My gut lurched like a drum struck in panic. Danger poured through me like ice water. Instinct took over; I shoved Lingxiao and Lingsaki aside, seized the Shattered Light Sword, spun, and cut.
Clang!!
The blade smashed into something unyielding, solid as bedrock; the backlash thundered up my arm and numbed my grip, the sword almost slipping like a fish. I caught the recoil with gathered Sword Aura, a net tightening in the surge.
I looked up. Loreen’s face, beautiful and unreadable, filled my vision like a pale moon behind cloud. The Shattered Light Sword had met the Heavenly Lance tip to tip, sparks like meteors skittering off the clash.
...
I layered a power-boosting sword art over myself, heat licking my limbs like forge-fire. I tightened my grip, flicked upward, and knocked the Heavenly Lance aside like prying a nail. Then I fell back toward the sisters. “Lingxiao, Lingsaki—split up and watch for your moment. Harass her whenever you can.”

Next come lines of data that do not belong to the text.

(** ** The provider call *)

(** X12: a provider call makes exactly one request, with the query, the
    count, the key and a timeout of 30, and prints nothing; it returns the
    decoded document exactly when the request, the status check and the
    decoding all succeed, and an error status is raised before the body is
    looked at. *)
Theorem search_with_serpapi_one_request (q : string) (key : pyval)
    (num : nat) (env : Env) (w : World) :
  let url := "https://serpapi.com/search.json" in
  let params := serpapi_params q key num in
  ∃ r : res SerpJson,
    search_with_serpapi q key num env w
    = (r, {| stdout := stdout w;
             trace := trace w ++ [HttpGet url params 30] |})
    ∧ (∀ js : SerpJson,
         r = Ret js
         <-> ∃ resp : Response,
               requests_get env url params 30 = Ret resp
               ∧ raise_for_status resp = Ret tt
               ∧ json resp = Ret js)
    ∧ (∀ e : exn, requests_get env url params 30 = Raise e -> r = Raise e)
    ∧ (∀ (resp : Response) (e : exn),
         requests_get env url params 30 = Ret resp ->
         raise_for_status resp = Raise e -> r = Raise e).
Proof.
  intros url params. eexists. split; [apply search_with_serpapi_run |].
  unfold search_with_serpapi, requests_get_call. run_monad.
  fold url. fold params.
  destruct (requests_get env url params 30) as [resp | e0] eqn:Hget; simpl.
  - destruct (raise_for_status resp) as [[] | e1] eqn:Hst; simpl.
    + split; [| split].
      * intros js. split; [intros Hjs; by exists resp |].
        by intros (resp' & [= <-] & _ & Hjs).
      * intros e. discriminate.
      * intros resp' e [= <-]. rewrite Hst. discriminate.
    + split; [| split].
      * intros js. split; [discriminate |].
        intros (resp' & [= <-] & Hst' & _). rewrite Hst in Hst'. discriminate.
      * intros e. discriminate.
      * intros resp' e [= <-] He. congruence.
  - split; [| split].
    + intros js. split; [discriminate |]. intros (resp' & Hr & _). discriminate.
    + by intros e [= ->].
    + intros resp e. discriminate.
Qed.
(** A repetition with nothing after it in the pattern takes the whole run. *)
Lemma star_greedy_last (p : ascii -> bool) (g : caps) (prev : option ascii)
  (s : str) :
  star_greedy p (fun _ s => Some (s, g)) prev s = Some (drop_while p s, g).
Proof.
  revert prev; induction s as [|a s IH]; intros prev; simpl; [reflexivity|].
  destruct (p a); [|reflexivity]. now rewrite IH.
Qed.

(** *** Patterns anchored at the start *)

Lemma sub_from_anchored (r : regex) (t : repl) (s : str) :
  forall n a, sub_from (Bos :: r) t (Some a) s n = skipn n s.
Proof.
  induction s as [|c s IH]; intros [|n] a; simpl; try reflexivity.
  - now rewrite IH.
  - apply IH.
Qed.

Lemma sub_anchored_miss (r : regex) (t : repl) (s : str) :
  match_at r None s no_caps = None -> sub (Bos :: r) t s = s.
Proof.
  intros H. unfold sub. destruct s as [|a s]; simpl; rewrite H.
  - reflexivity.
  - now rewrite sub_from_anchored.
Qed.

Lemma sub_anchored_hit (r : regex) (t : repl) (pre rest : str) (g : caps) :
  pre <> [] ->
  match_at r None (pre ++ rest) no_caps = Some (rest, g) ->
  sub (Bos :: r) t (pre ++ rest) = expand t g ++ rest.
Proof.
  intros Hpre H. destruct pre as [|a pre]; [congruence|].
  unfold sub. cbn [sub_from app].
  change (match_at (Bos :: r) None (a :: pre ++ rest) no_caps)
    with (match_at r None ((a :: pre) ++ rest) no_caps).
  rewrite H. f_equal.
  replace (length (a :: pre ++ rest) - length rest) with (S (length pre))
    by (cbn [length]; rewrite length_app; lia).
  rewrite sub_from_anchored.
  now rewrite skipn_app, skipn_all, Nat.sub_diag.
Qed.

(** *** The three fence patterns *)

Lemma closing_eq (S body : str) (prev : option ascii) (t : str) :
  closing S body prev t =
  if startswith S t && at_eos (skipn (length S) t)
  then Some (skipn (length S) t, {| g_open := Some body; g_close := Some t |})
  else None.
Proof.
  unfold closing. cbn [match_at g_open g_close]. rewrite match_chars.
  destruct (startswith S t); [|reflexivity]. cbn [match_at andb].
  now destruct (at_eos _).
Qed.

Lemma match_wrap (P S s : str) :
  match_at (wrap P S) None s no_caps =
  if startswith P s
  then star_greedy (dot true) (closing S (skipn (length P) s))
         (prev_after P None) (skipn (length P) s)
  else None.
Proof.
  unfold wrap. cbn [match_at]. rewrite match_chars.
  destruct (startswith P s); reflexivity.
Qed.

Lemma at_eos_inv (e : str) : at_eos e = true -> e = [] \/ e = [newline].
Proof.
  destruct e as [|c [|d e]]; simpl; intros H; try discriminate; auto.
  apply Ascii.eqb_eq in H. subst. auto.
Qed.

Lemma wrap_match_inv (P S s : str) (x : str * caps) :
  match_at (wrap P S) None s no_caps = Some x ->
  exists g e, s = P ++ g ++ S ++ e /\ (e = [] \/ e = [newline]).
Proof.
  rewrite match_wrap. destruct (startswith P s) eqn:HP; [|discriminate].
  destruct (startswith_inv _ _ HP) as [body ->].
  rewrite skipn_app, skipn_all, Nat.sub_diag. cbn [skipn app].
  intros H. apply star_greedy_sound in H as (g & t & pv & -> & Hk).
  rewrite closing_eq in Hk.
  destruct (startswith S t) eqn:HS; [|discriminate].
  destruct (at_eos _) eqn:He; [|discriminate].
  destruct (startswith_inv _ _ HS) as [e ->].
  rewrite skipn_app, skipn_all, Nat.sub_diag in He. simpl in He.
  exists g, e. split; [reflexivity|]. now apply at_eos_inv.
Qed.
(** * Pinpoint MCP server: a shallow embedding of the adapter, the tool
      handlers and the PDF text extractor, with the properties of the
      specification checked against it.

    Source files embedded here:
    - the API adapter ([getJobs], [getJobById], [createApplication],
      [getApplications], [getApplicationById]);
    - the PDF utility ([parsePdfFromUrl], [extractTextFromPdf]);
    - [main.ts]: the six tool handlers and the [get-jobs] argument schema.

    JavaScript values are an inductive type, objects used as string maps
    are [gmap string string], [async] functions are computations in a small
    monad that threads the trace of observable effects (HTTP requests sent,
    [console.error] lines) and ends fulfilled, rejected or pending. *)

From Stdlib Require Import ZArith Lia.
From stdpp Require Import base strings list gmap pretty.

Local Set Warnings "-register-all,-clear-no-such-hyp".

(** ** JavaScript values *)

Module JS.

(** Numbers are the integer-valued ones (identifiers, page numbers, HTTP
    status codes): [NaN], fractions and [-0] are outside the model. *)
Inductive value : Type :=
| VUndefined
| VNull
| VBool (b : bool)
| VNum (n : Z)
| VStr (s : string)
| VArr (xs : list value)
| VObj (fields : list (string * value)).

(** [if (v)], [!v], [a || b]: ToBoolean. *)
Definition truthy (v : value) : bool :=
  match v with
  | VUndefined | VNull => false
  | VBool b => b
  | VNum n => negb (n =? 0)%Z
  | VStr s => negb (String.eqb s "")
  | VArr _ | VObj _ => true
  end.

(** [a || b] *)
Definition or_else (a b : value) : value := if truthy a then a else b.

(** [n.toString()] on an integer-valued number: its decimal digits, with a
    leading minus sign below zero (the plain notation JavaScript uses below
    10^21 in magnitude). *)
Definition Number_toString (n : Z) : string := pretty n.

(** [xs.join(sep)] on an array of strings. *)
Fixpoint join (sep : string) (xs : list string) : string :=
  match xs with
  | [] => ""
  | [x] => x
  | x :: rest => x +:+ sep +:+ join sep rest
  end.

(** String conversion as a template literal performs it. An array is its
    elements joined by commas, [null] and [undefined] elements rendering
    as nothing; a plain object is ["[object Object]"]. *)
Fixpoint to_string (v : value) : string :=
  match v with
  | VUndefined => "undefined"
  | VNull => "null"
  | VBool true => "true"
  | VBool false => "false"
  | VNum n => Number_toString n
  | VStr s => s
  | VArr xs =>
      join "," (List.map (fun x => match x with
                                   | VUndefined | VNull => ""
                                   | _ => to_string x
                                   end) xs)
  | VObj _ => "[object Object]"
  end.
(** [match_at] finds the longest token at the front of the text. *)
Lemma match_at_spec (before : option ascii) (s : string) :
  match match_at before s with
  | Some t =>
      exists rest,
        s = (t ++ rest)%string /\ Domain.token_at before t rest
        /\ forall t' rest', s = (t' ++ rest')%string ->
                            Domain.token_at before t' rest' ->
                            (String.length t' <= String.length t)%nat
  | None =>
      forall t' rest', s = (t' ++ rest')%string ->
                       ~ Domain.token_at before t' rest'
  end.
Proof.
  unfold match_at. pose proof (match_body_spec s) as Hbody.
  destruct (word_boundary before (head s)) eqn:Eb.
  - destruct (match_body s) as [t|].
    + destruct Hbody as (rest & -> & Hbody & Hmax).
      exists rest. split; [reflexivity|]. split.
      * split; [|exact Hbody].
        apply word_boundary_spec in Eb.
        rewrite head_first_char, first_char_append in Eb by apply Hbody.
        exact Eb.
      * intros t' rest' H (_ & Ht'). exact (Hmax t' rest' H Ht').
    + intros t' rest' H (_ & Ht'). exact (Hbody t' rest' H Ht').
  - intros t' rest' -> (Hb & Hne & _).
    apply (word_boundary_false _ _ Eb).
    rewrite head_first_char, first_char_append by exact Hne. exact Hb.
Qed.

(** Passing over the rest of a token. *)
Lemma scan_skip (u rest : string) (c : ascii) :
  scan (Some c) (String.length u) (u ++ rest)
  = scan (Domain.last_char (String c u)) 0 rest.
Proof.
  revert c. induction u as [|c' u IH]; intro c.
  - reflexivity.
  - cbn [String.length append scan]. rewrite IH.
    rewrite (last_char_cons c (String c' u)) by discriminate. reflexivity.
Qed.

Lemma scan_token (before : option ascii) (s t rest : string) :
  s = (t ++ rest)%string -> match_at before s = Some t ->
  t <> EmptyString ->
  scan before 0 s = t :: scan (Domain.last_char t) 0 rest.
Proof.
  intros -> Hm Hne. destruct t as [|c t]; [congruence|].
  cbn [append scan]. cbn [append] in Hm. rewrite Hm.
  cbn [String.length]. rewrite Nat.sub_1_r. cbn [Nat.pred].
  rewrite scan_skip. reflexivity.
Qed.

Lemma append_length (a b : string) :
  String.length (a ++ b) = (String.length a + String.length b)%nat.
Proof. induction a; simpl; [reflexivity | now rewrite IHa]. Qed.

(** The scan tokenizes the text. *)
Lemma scan_tokenized (n : nat) :
  forall (s : string) (before : option ascii),
    (String.length s <= n)%nat ->
    Domain.tokenized before s (scan before 0 s).
Proof.
  induction n as [|n IH]; intros s before Hn.
  - destruct s; [constructor | simpl in Hn; lia].
  - destruct s as [|c s]; [constructor|].
    pose proof (match_at_spec before (String c s)) as Hspec.
    destruct (match_at before (String c s)) as [t|] eqn:Em.
    + destruct Hspec as (rest & Hs & Htok & Hmax).
      assert (Hne : t <> EmptyString) by apply Htok.
      rewrite (scan_token before _ t rest Hs Em Hne).
      apply (Domain.tokenized_token before _ t rest _ Hs Htok Hmax).
      apply IH.
      assert (Hl := f_equal String.length Hs).
      rewrite append_length in Hl. simpl in Hl, Hn.
      destruct t; [congruence | simpl in Hl; lia].
    + cbn [scan]. rewrite Em.
      apply Domain.tokenized_skip; [exact Hspec|].
      apply IH. simpl in Hn. lia.
Qed.

(** The text has one tokenization. *)
Lemma tokenized_scan (before : option ascii) (s : string)
      (ts : list string) :
  Domain.tokenized before s ts -> ts = scan before 0 s.
Proof.
  induction 1 as [before | before c s ts Hnone _ IH
                  | before s t rest ts Hs Htok Hmax _ IH].
  - reflexivity.
  - pose proof (match_at_spec before (String c s)) as Hspec.
    cbn [scan].
    destruct (match_at before (String c s)) as [t|].
    + destruct Hspec as (rest & Hs & Htok & _).
      destruct (Hnone t rest Hs Htok).
    + exact IH.
  - pose proof (match_at_spec before s) as Hspec.
    destruct (match_at before s) as [t0|] eqn:Em.
    + destruct Hspec as (rest0 & Hs0 & Htok0 & Hmax0).
      assert (Hlen : String.length t = String.length t0).
      { apply Nat.le_antisymm.
        - exact (Hmax0 t rest Hs Htok).
        - exact (Hmax t0 rest0 Hs0 Htok0). }
      assert (Heq : (t ++ rest = t0 ++ rest0)%string) by congruence.
      destruct (append_same_length _ _ _ _ Heq Hlen) as [<- <-].
      rewrite (scan_token before s t rest Hs Em (proj1 (proj2 Htok))).
      now rewrite IH.
    + destruct (Hspec t rest Hs Htok).
Qed.

(** The keywords of the description with underscores and a hyphen. *)
Example extract_keywords_mixed :
  _extract_keywords Samples.mixed_description = ["chat-app"].
Proof. reflexivity. Qed.



End SearchFacts.

(* ================================================================= *)
(** * The comparison aggregate and the recommendations *)

Module AggregateFacts.
Import EnhancedAnalyzer DictFacts.

(** An exception in the date arithmetic of one repository leaves
    [_extract_best_practices]. *)
Lemma collect_practices_raises now fromisoformat repositories repo e :
  In repo repositories ->
  practices_of now fromisoformat repo = Py.Raise e ->
  exists e',
    collect_practices now fromisoformat repositories = Py.Raise e'.
Proof.
  induction repositories as [|r rest IH]; simpl; intros Hin Hr;
    [contradiction|].
  destruct Hin as [->|Hin].
  - rewrite Hr. simpl. now exists e.
  - destruct (practices_of now fromisoformat r) as [ps|e0]; simpl;
      [|now exists e0].
    destruct (IH Hin Hr) as [e' ->]. simpl. now exists e'.
Qed.

Lemma practices_of_parse_failure now fromisoformat repo e :
  fromisoformat (Py.replace "Z" "+00:00" (item_updated_at repo))
  = Py.Raise e ->
  practices_of now fromisoformat repo = Py.Raise e.
Proof. intro H. unfold practices_of. now rewrite H. Qed.

(** One top-5 candidate whose timestamp does not parse empties the whole
    aggregate. *)
Lemma parse_failure_empties_aggregate now fromisoformat repositories repo e :
  In repo (firstn 5 repositories) ->
  fromisoformat (Py.replace "Z" "+00:00" (item_updated_at repo))
  = Py.Raise e ->
  _analyze_top_repositories now fromisoformat repositories = None.
Proof.
  intros Hin Hparse. unfold _analyze_top_repositories.
  destruct (Py.list_truthy repositories); [|reflexivity].
  unfold _extract_best_practices.
  destruct (collect_practices_raises now fromisoformat _ repo e Hin
              (practices_of_parse_failure now fromisoformat repo e Hparse))
    as [e' ->].
  reflexivity.
Qed.

(** C5, on the code.  A candidate with a well-formed (naive) timestamp is
    aggregated: mean stars 200, mean forks 60, the frequency maps and
    three best-practice statements.  With a second candidate whose
    timestamp does not parse, the aggregate is empty: nothing is produced
    for the first candidate either.  The same happens for a timestamp in
    GitHub's own form, ending in Z: it parses to an aware datetime, and
    subtracting it from the naive [datetime.now()] raises. *)
Theorem C5_parse_failure_aborts_aggregation :
  let good := Samples.candidate "a/chat" 200 60 "2024-05-20T12:00:00" in
  let bad := Samples.candidate "b/chat" 90 10 "not-a-timestamp" in
  let zulu := Samples.candidate "c/chat" 80 10 "2024-05-20T12:00:00Z" in
  let analyze :=
    _analyze_top_repositories Samples.sample_now
                              Samples.sample_fromisoformat in
  analyze [good]
  = Some (mk_TopReposAnalysis 1 200 60
            [("Python", 1%Z)] [("chat", 1%Z); ("web", 1%Z)]
            ["High community engagement (100+ stars)";
             "Active community contribution (50+ forks)";
             "Recent development activity"] [] [])
  /\ analyze [good; bad] = None
  /\ analyze [bad; good] = None
  /\ analyze [good; zulu] = None.
Proof. cbn zeta. repeat split; vm_compute; reflexivity. Qed.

“Understood!” Lingxiao’s reply flew straight as an arrow.
“Disrupt her… we’ll try our best,” Lingsaki said, circling like gnats teasing a tiger.
They cast several magic shields over themselves, panes blooming like translucent leaves, then broke to either side and began to move, orbiting Loreen like wolves around a fire.
“Not a bad call,” Loreen said, a hint of approval glinting like sun on frost. She snapped the Heavenly Lance, and the air around her froze, brittle as winter glass. She ignored the sisters and charged me instead, a hawk stooping on a hare.
Lingxiao and Lingsaki’s attack spells unraveled before they could touch her, dissolving into raw elements like mist under noon sun—Earth Ward, most likely, deep as bedrock.
The Heavenly Lance hits absurdly hard; the Earth Ward holds even harder, like a cliff-face. Honestly, this is nasty—pressure dropping on me like a falling sky, even with Lingxiao and Lingsaki bracing my flanks.